Pronunciation /ˌənˈsɔltəd//ʌnˈsɔːltɪd//ʌnˈsɒltɪd/

adjective

  • 1

    sin sal
    • There are lots of choices like this to be made; salted or unsalted butter, smoked or unsmoked bacon, eggs three ways and so on.
    • One writer, from India, specified using two thick slices of white bread, slathering both with plenty of unsalted, softened butter, and sprinkling on either white or brown sugar.
    • When ready to serve, add the unsalted butter and flat-leaf parsley.
    • Put the unsalted butter in a saucepan with the sage stalks and melt slowly, then increase the heat and cook until the moment the butter starts to turn brown.
    • The awareness of the distinction salted / unsalted would have been strong in the Middle Ages because meat was regularly parboiled to tenderize it before roasting or frying.
    • Strain off the water and mash the potatoes straight away, stirring in 200 ml of double cream and a few pieces of unsalted butter.
    • If you haven't got fresh basil (a restaurant without fresh basil - what is the world coming to?) or unsalted butter, who cares?
    • Place three or four layers of filo pastry in an oven proof tray, brush them with unsalted butter (can be done with polyunsaturated oil if desired).
    • You can sit with the fishermen at the bar, or nibble on good bread and fresh pats of unsalted butter while you peruse the menu and affordable wine list.
    • But I usually buy unsalted butter as I use butter almost exclusively in baking, so I just used the unsalted butter and simply sprinkled with French sea salt.

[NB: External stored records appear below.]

(** The loop over the line pointers, skipped on an empty page. *)
Lemma adjust_after p offset size :
  pd_lower p = SizeOfPageHeaderData + sizeof_ItemIdData * zlen (pd_linp p) ->
  (forall i lp, zget (pd_linp p) i = Some lp -> ItemIdHasStorage lp = true) ->
  (if negb (PageIsEmpty p) then let* linp := adjust_all (pd_linp p) offset size in Ret (set_linp p linp) else Ret p) =
  Ret (set_linp p (shift offset size <$> pd_linp p)).
Proof.
  intros Hl H. unfold PageIsEmpty. rewrite Hl. page_consts.
  destruct (Z.leb_spec (24 + 4 * zlen (pd_linp p)) 24); cbn [negb].
  - assert (pd_linp p = []) as E by (destruct (pd_linp p); [done|unfold zlen in *; cbn [length] in *; lia]).
    rewrite E. cbn [fmap list_fmap]. f_equal. destruct p; by cbn in E; subst.
  - by rewrite adjust_all_shift.
Qed.

(** Every item has storage. *)
Definition all_stored (p : Page) : Prop := forall i lp, zget (pd_linp p) i = Some lp -> ItemIdHasStorage lp = true.

Lemma tuple_delete p offnum :
  page_ok p -> all_stored p -> 1 <= offnum <= zlen (pd_linp p) ->
  exists p', PageIndexTupleDelete p offnum = Ret p' /\ page_ok p' /\ all_stored p' /\
    view p' = take (Z.to_nat (offnum - 1)) (view p) ++ drop (Z.to_nat offnum) (view p) /\
    zlen (pd_linp p') = zlen (pd_linp p) - 1.
Proof.
  intros Hok Hall Ho. unfold PageIndexTupleDelete. rewrite not_corrupted, special_aligned, max_offset_number by done.
  cbn [orb negb]. assert ((offnum <=? 0) || (zlen (pd_linp p) <? offnum) = false) as -> by lia.
  destruct (zget_is_Some (pd_linp p) (offnum - 1)) as [tup Ht]; [lia|].
  pose proof (Hall _ _ Ht) as Hs. unfold PageGetItemId. rewrite Ht. cbn [deref cbind]. rewrite Hs. cbn [c_assert cbind].
  rewrite (item_checked p _ tup Hok Ht Hs). unfold ItemIdGetOffset, ItemIdGetLength.
  destruct (shift_tup p _ tup Hok Ht Hs) as (T1 & T2 & T3 & T4 & T5 & T6). destruct (po_bounds p Hok) as [B1 B2].
  pose proof (po_lower p Hok) as Hlow.
  rewrite (close_gap_ret p _ _ tup Hok Ht Hs) by (page_consts; lia). cbn [cbind].
  replace (Z.to_nat offnum) with (Z.to_nat (offnum - 1 + 1)) by (f_equal; lia).
  set (linp := take _ (pd_linp p) ++ drop _ (pd_linp p)).
  pose proof (zget_cut_Some (pd_linp p) (offnum - 1)) as Hsrc. specialize (Hsrc ltac:(lia)). fold linp in Hsrc.
  assert (zlen linp = zlen (pd_linp p) - 1) as Hlen by (apply zlen_cut; lia).
  set (lower := pd_lower p - sizeof_ItemIdData).
  assert (lower = SizeOfPageHeaderData + sizeof_ItemIdData * zlen linp) as El by (unfold lower; page_consts; lia).
  match goal with |- context [set_bounds ?q lower ?u] => set (p0 := set_bounds q lower u) end.
  assert (pd_lower p0 = lower) as Elo by (apply u16_small; pose proof (zlen_nonneg linp); page_consts; lia).
  rewrite (adjust_after p0); [|by rewrite Elo|intros i lp [_ Hi]%Hsrc; by eapply Hall].
  assert (0 <= pd_upper p + MAXALIGN (lp_len tup) /\ MAXALIGN (lp_len tup) <= MAXALIGN (lp_len tup) /\
          MAXALIGN (lp_len tup) mod 8 = 0) as Hd by (split_and!; [lia|lia|apply maxalign_mod]).
  eexists. split; [done|]. split_and!.
  - apply (shift_page_ok p (offnum - 1) tup (MAXALIGN (lp_len tup)) Hok Ht Hs Hd) with
      (idx := fun i => if i <? offnum - 1 then i else i + 1).
    + intros i j. destruct (Z.ltb_spec i (offnum - 1)), (Z.ltb_spec j (offnum - 1)); lia.
    + intros i lp'. change (pd_linp p0) with linp. rewrite zget_fmap.
      destruct (zget linp i) as [lp|] eqn:E; [|done]. intros [= <-]. right. destruct (Hsrc i lp E). eauto.
    + change (pd_linp p0) with linp. by rewrite zlen_fmap.
    + unfold lower. page_consts. lia.
  - intros i lp'. cbn [pd_linp set_linp]. change (pd_linp p0) with linp. rewrite zget_fmap.
    destruct (zget linp i) as [lp|] eqn:E; [|done]. intros [= <-]. destruct (Hsrc i lp E) as [_ Hi].
    rewrite shift_storage. by eapply Hall.
  - unfold view. cbn [pd_linp pd_block set_linp]. change (pd_linp p0) with linp. rewrite <- list_fmap_compose.
    rewrite (fmap_ext_zget _ (entry_of (pd_block p)) linp).
    + unfold linp. by rewrite fmap_app, fmap_take, fmap_drop.
    + intros i lp [Hne Hi]%Hsrc. exact (shift_entry p _ tup _ Hok Ht Hs Hd _ lp Hne Hi).
  - cbn [pd_linp set_linp]. rewrite zlen_fmap. done.
Qed.
(** [pairingheap_first(&RegisteredSnapshots)]: one that no other compares greater
    to; [None] for the empty heap. *)
Definition first_registered (registered : list SnapshotData) : option SnapshotData :=
  match registered with
  | [] => None
  | a :: l => Some (fold_left (fun m b => if 0 <? xmin_cmp b m then b else m) l a)
  end.

(** [active]: whether the stack of active snapshots is not empty. *)
Definition SnapshotResetXmin (s : ProcShared) (me : Z) (active : bool) (registered : list SnapshotData) : cres ProcShared :=
  if active then Ret s else
  match first_registered registered with
  | None => update_proc s me (set_xmin InvalidTransactionId)
  | Some minSnapshot =>
      let* p := deref (zget (sh_allPgXact s) me) in
      if TransactionIdPrecedes (px_xmin p) (snap_xmin minSnapshot)
      then update_proc s me (set_xmin (snap_xmin minSnapshot)) else Ret s
  end.

(** ** The horizon of VACUUM *)

(** [if (TransactionIdIsNormal(x) && TransactionIdPrecedes(x, result)) result = x;] *)
Definition oldest_of (x result : TransactionId) : TransactionId :=
  if TransactionIdIsNormal x && TransactionIdPrecedes x result then x else result.

Definition oldest_visit (flags : Z) (allDbs : bool) (MyDatabaseId : Z) (p q : PGXACT) (result : TransactionId)
    : TransactionId :=
  if has (px_vacuumFlags p) (Z.land flags PROCARRAY_PROC_FLAGS_MASK) then result
  else if allDbs || (px_databaseId p =? MyDatabaseId) || (px_databaseId p =? 0)
       then oldest_of (px_xmin q) (oldest_of (px_xid p) result)
       else result.

Fixpoint oldest_loop (flags : Z) (allDbs : bool) (MyDatabaseId : Z) (pgprocnos : list Z) (mem : nat -> list PGXACT)
    (t : nat) (result : TransactionId) : cres TransactionId :=
  match pgprocnos with
  | [] => Ret result
  | pgprocno :: pgprocnos =>
      let* p := deref (zget (mem t) pgprocno) in
      let* q := deref (zget (mem (S t)) pgprocno) in
      oldest_loop flags allDbs MyDatabaseId pgprocnos mem (S (S t)) (oldest_visit flags allDbs MyDatabaseId p q result)
  end.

    • The bread came with both unsalted and massively truffly butter.
    • Most recipe-writers like myself call for unsalted butter because it's easier to gauge how much salt will be used in the recipe and everyone seems to be on an exactitude kick when baking.

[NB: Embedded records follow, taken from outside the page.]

(** An entry that only matters for the global horizon. *)
Lemma skipped i p0 sc sc' :
  zget (sh_allPgXact s0) i = Some p0 -> counted p0 = false ->
  normal_xid (sc_xmin sc) -> normal_xid (sc_globalxmin sc') ->
  sc_xmin sc' = sc_xmin sc -> sc_xip sc' = sc_xip sc -> sc_subxip sc' = sc_subxip sc ->
  sc_suboverflowed sc' = sc_suboverflowed sc -> scan_post [i] sc sc'.
Proof.
  intros Hi Hc Hx Hg E1 E2 E3 E4.
  assert (forall j p, ~ counted_in [i] j p) as Hno.
  { intros j p (Hj & Hp & Hcp). apply list_elem_of_singleton in Hj as ->. congruence. }
  split; rewrite ?E1, ?E2, ?E3, ?E4; change (zlen [i]) with 1.
  - split_and!; [done|lia|by intros j p ?%Hno|by left].
  - done.
  - intros x. split; [by left|]. intros [?|(j & p & ?%Hno & _)]; done.
  - unfold PGPROC_MAX_CACHED_SUBXIDS. lia.
  - intros Eo. split_and!; [done|by intros j p ?%Hno|]. intros x _. split; [by left|].
    intros [?|(j & p & ?%Hno & _)]; done.
Qed.

Lemma counted_singleton i p0 j p :
  zget (sh_allPgXact s0) i = Some p0 -> counted p0 = true -> counted_in [i] j p <-> j = i /\ p = p0.
Proof.
  intros Hi Hc. unfold counted_in. rewrite list_elem_of_singleton. split.
  - intros (-> & Hp & _). split; [done|]. congruence.
  - by intros [-> ->].
Qed.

    • Using unsalted butter is important as excessive salt can impede the activity of yeast.
    • The co-op's Summer Gold salted and unsalted butter is also made in small batches at an old-fashioned, local creamery in Hope, Minn., using only sweet cream from the co-op's grass-fed cows.

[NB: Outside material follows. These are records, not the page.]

Lemma new_entry_spec `{NormalEnv} m g l :
  mx_inv m g -> members_ok l ->
  match new_multi_entry m (zlen l) with
  | (Some (Ret (multi, offset)), m') =>
      multi = u32 (skip0 (log_hi g)) /\ offset = u32 (skip0 (log_end g)) /\ mx_inv m' (log_append (log_skip g) l)
  | (Some (Elog _), m') | (None, m') => mx_inv m' (log_skip g)
  | (Some Undef, _) => False
  end.
Proof.
  intros Hinv Hl. unfold new_multi_entry. rewrite env_not_recovery, env_postmaster.
  rewrite (counter_skipped_state m g Hinv). change (with_state m _) with (counter_skipped m g). cbn zeta.
  pose proof (skip_inv m g Hinv) as Hinv'. assert (u32 (log_hi (log_skip g)) <> 0) as Hu by apply u32_skip0.
  change (nextMXact (MultiXactState (counter_skipped m g))) with (u32 (log_hi (log_skip g))).
  destruct (MultiXactIdPrecedes _ (multiVacLimit _)) eqn:Ev; cbn [negb].
  2:{ destruct (MultiXactIdPrecedes _ (multiStopLimit _)); cbn [negb andb]; done. }
  pose proof (reserve_spec _ _ l Hinv' Hl Hu) as Hr.
  assert (MultiXactIdPrecedes (u32 (log_hi (log_skip g))) (multiStopLimit (MultiXactState (counter_skipped m g))) = true) as Hst.
  { destruct (inv_limits _ _ Hinv') as [(vac & stop & Ev' & Es & Hvs & Hw & Hh & _) _ _ _]. pose proof (id_limit_bound (log_lo g)).
    pose proof (log_window _ _ Hinv'). destruct (inv_order _ _ Hinv') as [Hlo _]. rewrite (skip0_nz _ Hu) in Hlo.
    change (log_lo (log_skip g)) with (log_lo g) in *. rewrite Ev' in Ev. rewrite Es. rewrite multi_precedes_near in Ev by lia.
    rewrite multi_precedes_near by lia. lia. }
  specialize (Hr Hst). destruct (reserve_members _ _ _) as [[[multi offset]| |] m']; done.
Qed.

(** What starting over would establish, and the code takes for granted: the
    counter does not stand at zero, nor at the stop limit. *)
Definition relock_fine (m : MXShared) : Prop :=
  nextMXact (MultiXactState m) <> 0 /\
  MultiXactIdPrecedes (nextMXact (MultiXactState m)) (multiStopLimit (MultiXactState m)) = true.

Lemma new_again_spec m g l :
  mx_inv m g -> members_ok l -> relock_fine m ->
  match new_multi_again m (zlen l) with
  | (Ret (multi, offset), m') => multi = u32 (log_hi g) /\ offset = u32 (skip0 (log_end g)) /\ mx_inv m' (log_append g l)
  | (Elog _, m') => mx_inv m' g
  | (Undef, _) => False
  end.
Proof.
  intros Hinv Hl [Hnz Hst]. unfold new_multi_again. rewrite (inv_next _ _ Hinv) in *.
  assert ((if u32 (log_hi g) <? FirstMultiXactId then FirstMultiXactId else u32 (log_hi g)) = u32 (log_hi g)) as ->.
  { pose proof (is_u_u32 (log_hi g)) as Hr. unfold is_u, FirstMultiXactId in *. destruct (Z.ltb_spec (u32 (log_hi g)) 1); lia. }
  by apply reserve_spec.
Qed.

(** ** Writing *)

Lemma offset_put ctl multi v old :
  offset_at ctl multi = Some old ->
  exists ctl', slru_put ctl (MultiXactIdToOffsetPage multi) (MultiXactIdToOffsetEntry multi) v = Ret ctl' /\
    offset_at ctl' multi = Some v /\
    forall multi', multi' <> multi -> offset_at ctl' multi' = offset_at ctl multi'.
Proof.
  unfold offset_at, slru_put. destruct (ctl (MultiXactIdToOffsetPage multi)) as [pg|] eqn:E; [|done]. intros _.
  eexists. split; [done|]. split; [by cbn; rewrite !Z.eqb_refl; cbn; rewrite Z.eqb_refl|]. intros multi' Hne. cbv beta.
  destruct (Z.eqb_spec (MultiXactIdToOffsetPage multi') (MultiXactIdToOffsetPage multi)) as [Ep|]; [|done].
  rewrite Ep, E. cbn. destruct (Z.eqb_spec (MultiXactIdToOffsetEntry multi') (MultiXactIdToOffsetEntry multi)) as [Ee|];
    [|done]. destruct Hne. unfold MultiXactIdToOffsetPage, MultiXactIdToOffsetEntry in *.
  rewrite (Z.div_mod multi' MULTIXACT_OFFSETS_PER_PAGE), (Z.div_mod multi MULTIXACT_OFFSETS_PER_PAGE) by done. congruence.
Qed.

(** Positions of different entries, and the skipped ones, are in different slots. *)
Lemma slots_apart m g a b q q' :
  mx_inv m g -> in_log g a -> in_log g b -> a <> b ->
  log_pos g a <= q < log_stop g a -> log_pos g b <= q' < log_stop g b -> u32 q <> u32 q'.
Proof.
  intros Hinv Ha Hb Hne Hq Hq' E. pose proof (log_room m g Hinv) as Hroom.
  destruct (inv_entry _ _ Hinv a Ha) as (? & _ & ? & _). destruct (inv_entry _ _ Hinv b Hb) as (? & _ & ? & _).
  assert (member_segment = 52352) by done. apply u32_inj_near in E; [|lia]. subst q'.
  destruct (Z.lt_total a b) as [Hlt|[?|Hlt]]; [|done|].
  - pose proof (log_ordered m g Hinv a b Ha Hb Hlt). pose proof (skip0_ge (log_stop g a)). lia.
  - pose proof (log_ordered m g Hinv b a Hb Ha Hlt). pose proof (skip0_ge (log_stop g b)). lia.
Qed.

Lemma gap_apart m g a b q :
  mx_inv m g -> in_log g a -> in_log g b -> in_log g (next_multi b) -> u32 (log_stop g b) = 0 ->
  log_pos g a <= q < log_stop g a -> u32 q <> 0.
Proof.
  intros Hinv Ha Hb Hb' E0 Hq E. pose proof (log_room m g Hinv) as Hroom.
  destruct (inv_entry _ _ Hinv a Ha) as (? & _ & ? & _). destruct (inv_entry _ _ Hinv b Hb) as (? & _ & ? & _).
  assert (member_segment = 52352) by done. rewrite <- E0 in E.
  pose proof (zlen_nonneg (log_members g b)). unfold log_stop in *.
  apply u32_inj_near in E; [|lia]. subst q. pose proof (next_multi_gt b).
  destruct (Z.lt_ge_cases b a) as [Hlt|Hge].
  - pose proof (log_ordered m g Hinv b a Hb Ha Hlt) as Ho. unfold log_stop in Ho.
    destruct (skip0_cases (log_pos g b + zlen (log_members g b))) as [[_ Es]|[? _]]; [lia|done].
  - destruct (decide (a = b)) as [->|]; [lia|].
    pose proof (log_ordered m g Hinv a b Ha Hb ltac:(lia)) as Ho. unfold log_stop in Ho.
    pose proof (skip0_ge (log_pos g a + zlen (log_members g a))). lia.
Qed.

Lemma record_inv m g a :
  mx_inv m g -> in_log g a -> log_written g a = false ->
  exists m', RecordNewMultiXact m (u32 a) (u32 (log_pos g a)) (log_members g a) = Ret m' /\
    mx_inv m' (log_write g a) /\
    OldestVisibleMXactId m' = OldestVisibleMXactId m /\ OldestMemberMXactId m' = OldestMemberMXactId m.
Proof.
  intros Hinv Ha Hw. unfold RecordNewMultiXact.
  destruct (offset_put _ (u32 a) (u32 (log_pos g a)) _ (inv_offsets _ _ Hinv a Ha)) as (offs & -> & Eo & Hoo).
  cbn [cbind]. destruct (inv_entry _ _ Hinv a Ha) as (Hst & Hu & Hend & Hok). destruct Hok as [Hok Hsingle Hfew].
  destruct (record_members_spec (log_members g a) (MultiXactMemberCtl m) (log_pos g a) Hok) as (mems & -> & Hh & Hf & Hp);
    [lia|intros q Hq; apply (inv_pages _ _ Hinv); unfold log_stop in *; lia|].
  cbn [cbind]. eexists. split; [done|]. split; [|done].
  assert (forall b, in_log g b -> b <> a -> u32 b <> u32 a) as Hne.
  { intros b Hb Hba E. by apply (in_log_u32_inj m g Hinv b a) in E. }
  constructor; cbn [with_members with_offsets MultiXactState MultiXactOffsetCtl MultiXactMemberCtl]; try apply Hinv.
  - destruct (inv_limits _ _ Hinv). by constructor.
  - intros b Hb. cbn [log_write log_written log_pos]. change (in_log g b) in Hb. destruct (Z.eqb_spec b a) as [->|Hba]; [done|].
    rewrite Hoo by (by apply Hne). by apply (inv_offsets _ _ Hinv).
  - cbn [log_write log_hi]. intros b Hb Hpg Hmod Hu1. rewrite Hoo; [by apply (inv_fresh _ _ Hinv)|].
    intros E. pose proof (log_window m g Hinv). destruct Ha as [Ha _].
    assert (b < log_hi g + 2048) by (Z.div_mod_to_equations; lia). apply u32_inj_near in E; lia.
  - intros b Hb. cbn [log_write log_written log_pos log_members]. change (in_log g b) in Hb.
    destruct (Z.eqb_spec b a) as [->|Hba]; [done|]. intros Hwb k mb Hk.
    pose proof (inv_members _ _ Hinv b Hb Hwb k mb Hk) as Hs. apply lookup_lt_Some in Hk. unfold slot_holds in *.
    destruct (Hf (u32 (log_pos g b + Z.of_nat k))) as [-> ->]; [|done].
    intros q Hq. apply (slots_apart m g a b); [done..|auto|exact Hq|]. unfold log_stop, zlen. lia.
  - cbn [log_write log_pos log_members]. intros b Hb Hb' E0. change (in_log g b) in Hb. change (in_log g (next_multi b)) in Hb'.
    destruct (Hf 0) as [-> _]; [|by apply (inv_gap _ _ Hinv b)].
    intros q Hq. by apply (gap_apart m g a b).
  - intros q Hq. by apply Hp, (inv_pages _ _ Hinv).
  - destruct (inv_tail _ _ Hinv); [by left|right]. by apply Hp.
Qed.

    • You'll find salted, unsalted, roasted and raw ones.
    • Several hours/night before: Soften 3 tablespoons (a little less than half a stick) of unsalted butter
    • It was white butter, un-dyed, unsalted, and usually slightly rancid.
    • Made with unsalted butter, unrefined sugar and free-range, organic eggs you will have something infinitely superior to any shop-bought cake.
    • Puree using a stick blender and stir in 25g unsalted butter.
    • Cream was unavailable, but a substitute could be made using top milk whisked with warmed unsalted butter.